(** X9. A failed file write stops the run. When the writing of one of the
    output files raises, the files before it have been written (those with
    a supported extension), the files after it are not, the database is
    not contacted, and the exception ends [main] with exit status 1. *)
Theorem file_write_failure_stops_the_run
        (args : Args) (fetched : PriceResponse)
        (fs : file_format -> string -> option exn)
        (argv environ : Influxdb.Params)
        (server : InfluxRequest -> option exn)
        (rows : list PriceRow) (l1 l2 : list string) (f : string)
        (fmt : file_format) (e : exn) :
  success fetched = true ->
  transform fetched = Return rows ->
  output_filename args = Some (l1 ++ f :: l2)%list ->
  (forall g fmt', In g l1 -> format_of g = Some fmt' -> fs fmt' g = None) ->
  format_of f = Some fmt ->
  fs fmt f = Some e ->
  outcome (main args fetched fs argv environ server) = Raise e
  /\ exit_status (outcome (main args fetched fs argv environ server)) = 1
  /\ files_written (trace (main args fetched fs argv environ server))
     = filter supported l1
  /\ network_calls (trace (main args fetched fs argv environ server)) = [].
Proof.
  intros Hs Ht Ho Hok Hfmt Hfail.
  rewrite (main_with_table _ _ _ _ _ _ _ Hs Ht).
  rewrite for_each_output_filename, Ho.
  destruct (save_loop_failure fs rows l1 f l2 fmt e Hok Hfmt Hfail)
    as [Hlo Hlw].
  destruct (save_loop_trace fs rows (influxdb_measurement args)
                            (l1 ++ f :: l2)) as [_ Hln].
  destruct (for_each (save_to_file fs rows) (l1 ++ f :: l2)) as [tr r].
  cbn [outcome trace fst snd] in Hlo, Hlw, Hln. subst r.
  unfold log. rewrite bindM_Return, bindM_Raise.
  cbn [outcome trace fst snd app]. simpl files_written. simpl network_calls.
  repeat split; auto.
Qed.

Your task:
Everything from the line containing "files_written (trace (main" through the final line of the listing, inclusive, must be reproduced exactly; leave out the rest.

Result of the exercise:
  /\ files_written (trace (main args fetched fs argv environ server))
     = filter supported l1
  /\ network_calls (trace (main args fetched fs argv environ server)) = [].
Proof.
  intros Hs Ht Ho Hok Hfmt Hfail.
  rewrite (main_with_table _ _ _ _ _ _ _ Hs Ht).
  rewrite for_each_output_filename, Ho.
  destruct (save_loop_failure fs rows l1 f l2 fmt e Hok Hfmt Hfail)
    as [Hlo Hlw].
  destruct (save_loop_trace fs rows (influxdb_measurement args)
                            (l1 ++ f :: l2)) as [_ Hln].
  destruct (for_each (save_to_file fs rows) (l1 ++ f :: l2)) as [tr r].
  cbn [outcome trace fst snd] in Hlo, Hlw, Hln. subst r.
  unfold log. rewrite bindM_Return, bindM_Raise.
  cbn [outcome trace fst snd app]. simpl files_written. simpl network_calls.
  repeat split; auto.
Qed.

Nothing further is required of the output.